Lin Feng stood up, and as he did, a small, violent whirlwind kicked up the dust around his sneakers, knocking over a stack of empty detergent boxes. "So there's no 'fixing' this? We can't just go back to being students? I have an Aeronautical Engineering exam in three weeks, Deng."

"The university thinks you're a technical anomaly. The Syndicate thinks you're corporate property," Deng Wei said, looking at his friends. He reached into a crate and pulled out a high-precision soldering iron, the blue tip glowing with intense heat. "But I think you're the only thing standing between Xinhai and whatever is coming next.
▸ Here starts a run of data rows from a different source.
(** * dify-client-python: the streaming protocol layer, embedded and verified

    A shallow embedding of the parts of [dify_client] that decide how a server
    reply becomes a typed event or a typed failure:

    - [utils/_common.py]   : [str_to_enum]
    - [models/stream.py]   : [StreamEvent], the stream response shapes and the
                             three [build_*_stream_response] dispatchers
    - [models/base.py]     : [ErrorResponse]
    - [errors.py]          : the exception classes, [SPEC_CODE_ERRORS] and
                             [raise_for_status]
    - [_clientx.py]        : [_prepare_auth_headers], the content-type guard
                             and the [request_stream] generator

    Python objects are modelled by the inductive [py]; a dict is a
    [gmap string py]; a call that may raise returns a [result]; a generator is
    the list of what it does (reads, yields) together with how it ends. *)

From Stdlib Require Import ZArith String Ascii List Bool Lia.
From stdpp Require Import base tactics option list strings gmap fin_maps.

Local Open Scope Z_scope.
Local Open Scope string_scope.

(** ** Python values *)

(** A Python [float]: not-a-number, an infinity, or the dyadic [m * 2^e]. *)
Inductive pyfloat :=
  | FNan
  | FInf (negative : bool)
  | FDyadic (m e : Z).

(** The objects [json.loads] can return. *)
#[local] Unset Elimination Schemes.
Inductive py :=
  | PyNone
  | PyBool (b : bool)
  | PyInt (n : Z)
  | PyFloat (f : pyfloat)
  | PyStr (s : string)
  | PyList (l : list py)
  | PyDict (d : gmap string py).
#[local] Set Elimination Schemes.

(** [v == s] for a [str] [s]: only an equal string compares equal. *)
Definition py_eq_str (v : py) (s : string) : bool :=
  match v with
  | PyStr t => String.eqb t s
  | _ => false
  end.

(** ** Exceptions *)

(** The exception classes of [errors.py]; [DifyAPIError] is their base. *)
Inductive DifyErrorClass :=
  | DifyAPIError
  | DifyInvalidParam
  | DifyNotChatApp
  | DifyResourceNotFound
  | DifyAppUnavailable
  | DifyProviderNotInitialize
  | DifyProviderQuotaExceeded
  | DifyModelCurrentlyNotSupport
  | DifyCompletionRequestError
  | DifyInternalServerError
  | DifyNoFileUploaded
  | DifyTooManyFiles
  | DifyUnsupportedPreview
  | DifyUnsupportedEstimate
  | DifyFileTooLarge
  | DifyUnsupportedFileType
  | DifyS3ConnectionFailed
  | DifyS3PermissionDenied
  | DifyS3FileTooLarge.

(** What a call can raise.  [ValueError msg arg] is [ValueError(f"{msg}{arg}")];
    [DifyError cls status code message] is [cls(status, code, message)], whose
    [__init__] stores the three arguments as attributes. *)
Inductive exn :=
  | ValueError (msg : string) (arg : py)
  | TypeError
  | AttributeError
  | JSONDecodeError
  | ValidationError
  | SSEError
  | DifyError (cls : DifyErrorClass) (status : Z) (code message : string).

Inductive result (A : Type) :=
  | Ok (a : A)
  | Raise (e : exn).
Arguments Ok {A} a.
Arguments Raise {A} e.

#[global] Instance result_ret : MRet result := λ A a, Ok a.
#[global] Instance result_bind : MBind result := λ A B f r,
  match r with
  | Ok a => f a
  | Raise e => Raise e
  end.

(** [x if x is not None else raise e], for the library calls modelled as
    partial functions. *)
Definition or_raise {A} (e : exn) (o : option A) : result A :=
  match o with
  | Some a => Ok a
  | None => Raise e
  end.

(** ** Collaborators outside the repository

    [json.loads], and the parts of pydantic's type validation whose outcome no
    dispatch or classification decision depends on, are taken as given. *)
Inductive nested_model :=
  | Metadata
  | WorkflowData.

Class Externals := {
  (** [json.loads(text)]; [None] when it raises [JSONDecodeError]. *)
  json_loads : string → option py;
  (** pydantic's lax-mode coercion to [int] of an input that is not an [int]. *)
  lax_int : py → option Z;
  (** pydantic's validation of [Metadata] and of the union of the four
      workflow data records ([models/workflow.py]). *)
  validate_nested : nested_model → py → option py
}.

(** ** The [str] methods the code calls

    Strings are byte strings; [lower] folds the ASCII capitals only.  On the
    one comparison the code makes with it, against the ASCII literal
    [authorization], this agrees with Python's Unicode-aware [str.lower]: no
    character outside ASCII lower-cases to a letter of that word. *)
Module str.

Definition lower_char (c : ascii) : ascii :=
  let n := nat_of_ascii c in
  if (65 <=? n)%nat && (n <=? 90)%nat then ascii_of_nat (n + 32) else c.

Fixpoint lower (s : string) : string :=
  match s with
  | EmptyString => EmptyString
  | String c rest => String (lower_char c) (lower rest)
  end.

(** [s.partition(sep)[0]]: what precedes the first [sep], all of [s] if there
    is none. *)
Fixpoint partition_head (sep : ascii) (s : string) : string :=
  match s with
  | EmptyString => EmptyString
  | String c rest =>
      if Ascii.eqb c sep then EmptyString else String c (partition_head sep rest)
  end.

(** [needle in hay] *)
Fixpoint contains (needle hay : string) : bool :=
  String.prefix needle hay ||
  match hay with
  | EmptyString => false
  | String _ rest => contains needle rest
  end.

End str.

(** [http.HTTPStatus], the two members the code compares with. *)
Module HTTPStatus.
Definition NOT_FOUND : Z := 404.
Definition INTERNAL_SERVER_ERROR : Z := 500.
End HTTPStatus.

(** ** httpx and httpx_sse: the objects the transport hands over *)

Module httpx.

Record Response := {
  status_code : Z;
  headers : list (string * string);
  content : string
}.

Definition is_success (r : Response) : bool :=
  (200 <=? status_code r)%Z && (status_code r <=? 299)%Z.

(** [Headers.get(key, default)]: names compare case-insensitively and the
    values of a repeated header are joined with a comma and a space. *)
Definition Headers_get (hs : list (string * string)) (key default : string) : string :=
  match filter (λ kv, str.lower kv.1 = str.lower key) hs with
  | [] => default
  | items => String.concat ", " items.*2
  end.

Definition json `{Externals} (r : Response) : result py :=
  or_raise JSONDecodeError (json_loads (content r)).

End httpx.

Module httpx_sse.

Record ServerSentEvent := {
  event : string;
  data : string;
  id : string;
  retry : option Z
}.

Definition json `{Externals} (sse : ServerSentEvent) : result py :=
  or_raise JSONDecodeError (json_loads (data sse)).

(** What [connect_sse] returns: the response, and [incoming], the events the
    SSE decoder produces from its body. *)
Record EventSource := {
  response : httpx.Response;
  incoming : list ServerSentEvent
}.

(** [EventSource.iter_sse] refuses a response whose content type does not
    mention [text/event-stream] before it decodes anything. *)
Definition iter_sse (event_source : EventSource) : result (list ServerSentEvent) :=
  let content_type :=
    str.partition_head ";"
      (httpx.Headers_get (httpx.headers (response event_source)) "content-type" "") in
  if str.contains "text/event-stream" content_type then Ok (incoming event_source)
  else Raise SSEError.

End httpx_sse.

(** ** utils/_common.py *)

Module utils.

(** A [StrEnum] class: [members] is [cls.__members__.items()] in definition
    order, [value] is [member.value]. *)
Record EnumClass (M : Type) := {
  members : list (string * M);
  value : M → string
}.
Arguments members {M} _.
Arguments value {M} _ _.

(** The loop of [str_to_enum]: the first member whose value equals
    [str_value]. *)
Fixpoint first_match {M} (value : M → string) (str_value : py)
    (items : list (string * M)) : option M :=
  match items with
  | [] => None
  | (_, member) :: rest =>
      if py_eq_str str_value (value member) then Some member
      else first_match value str_value rest
  end.

(** The result is a member ([inl]) or the caller's [enum_default] ([inr]). *)
Definition str_to_enum {M D} (str_enum_class : EnumClass M) (str_value : py)
    (ignore_not_found : bool) (enum_default : D) : result (M + D) :=
  match first_match (value str_enum_class) str_value (members str_enum_class) with
  | Some member => Ok (inl member)
  | None =>
      if ignore_not_found then Ok (inr enum_default)
      else Raise (ValueError "Invalid enum value: " str_value)
  end.

End utils.

(** ** models/base.py and models/stream.py *)

Module models.

Definition STREAM_EVENT_KEY : string := "event".

Module StreamEvent.

Inductive t :=
  | MESSAGE
  | AGENT_MESSAGE
  | AGENT_THOUGHT
  | MESSAGE_FILE
  | WORKFLOW_STARTED
  | NODE_STARTED
  | NODE_FINISHED
  | WORKFLOW_FINISHED
  | MESSAGE_END
  | MESSAGE_REPLACE
  | ERROR
  | PING.

#[global] Instance eq_dec : EqDecision t.
Proof. solve_decision. Defined.

Definition value (e : t) : string :=
  match e with
  | MESSAGE => "message"
  | AGENT_MESSAGE => "agent_message"
  | AGENT_THOUGHT => "agent_thought"
  | MESSAGE_FILE => "message_file"
  | WORKFLOW_STARTED => "workflow_started"
  | NODE_STARTED => "node_started"
  | NODE_FINISHED => "node_finished"
  | WORKFLOW_FINISHED => "workflow_finished"
  | MESSAGE_END => "message_end"
  | MESSAGE_REPLACE => "message_replace"
  | ERROR => "error"
  | PING => "ping"
  end.

Definition members : list (string * t) :=
  [ ("MESSAGE", MESSAGE); ("AGENT_MESSAGE", AGENT_MESSAGE);
    ("AGENT_THOUGHT", AGENT_THOUGHT); ("MESSAGE_FILE", MESSAGE_FILE);
    ("WORKFLOW_STARTED", WORKFLOW_STARTED); ("NODE_STARTED", NODE_STARTED);
    ("NODE_FINISHED", NODE_FINISHED); ("WORKFLOW_FINISHED", WORKFLOW_FINISHED);
    ("MESSAGE_END", MESSAGE_END); ("MESSAGE_REPLACE", MESSAGE_REPLACE);
    ("ERROR", ERROR); ("PING", PING) ].

Definition cls : utils.EnumClass t :=
  {| utils.members := members; utils.value := value |}.

(** [new(event)]: [event] is already a member ([inl]) or any other object
    ([inr]); [str_to_enum] is called with its defaults (strict, [None]). *)
Definition new (event : t + py) : result (t + py) :=
  match event with
  | inl _ => Ok event
  | inr str_value => utils.str_to_enum cls str_value false PyNone
  end.

End StreamEvent.

(** *** Field annotations and their validation *)

Inductive annotation :=
  | TStr
  | TInt
  | TOptional (inner : annotation)
  | TListStr
  | TNested (n : nested_model).

Definition is_str (v : py) : bool :=
  match v with
  | PyStr _ => true
  | _ => false
  end.

Definition validate_str (v : py) : option string :=
  match v with
  | PyStr s => Some s
  | _ => None
  end.

Definition validate_optional {A} (inner : py → option A) (v : py) : option (option A) :=
  match v with
  | PyNone => Some None
  | _ => Some <$> inner v
  end.

(** A field given in the input is validated; an absent one takes its default
    (defaults are not validated) or, having none, is reported missing. *)
Definition field_value {A} (validator : py → option A) (default : option A)
    (given : option py) : option A :=
  match given with
  | Some v => validator v
  | None => default
  end.

Section validation.
Context `{Externals}.

Definition validate_int (v : py) : option Z :=
  match v with
  | PyInt n => Some n
  | _ => lax_int v
  end.

Fixpoint validate_type (a : annotation) (v : py) : option py :=
  match a with
  | TStr => PyStr <$> validate_str v
  | TInt => PyInt <$> validate_int v
  | TOptional inner =>
      match v with
      | PyNone => Some PyNone
      | _ => validate_type inner v
      end
  | TListStr =>
      match v with
      | PyList l => if forallb is_str l then Some v else None
      | _ => None
      end
  | TNested n => validate_nested n v
  end.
If the world is going to hunt you, you might as well give them a reason to be afraid."

He motioned for Lin Feng to extend his arm. "Lin Feng, give me your wrist. We're going to stop being victims of a 'sickness' and start being the Syndicate's worst nightmare. I'm locking the first-generation Sync-Bands now. It's going to sting."

As the soldering iron met the metallic band on Lin Feng's wrist, a spark of violet light filled the room, and for the first time since the mountain, the "sickness" didn't feel like a burden. It felt like power.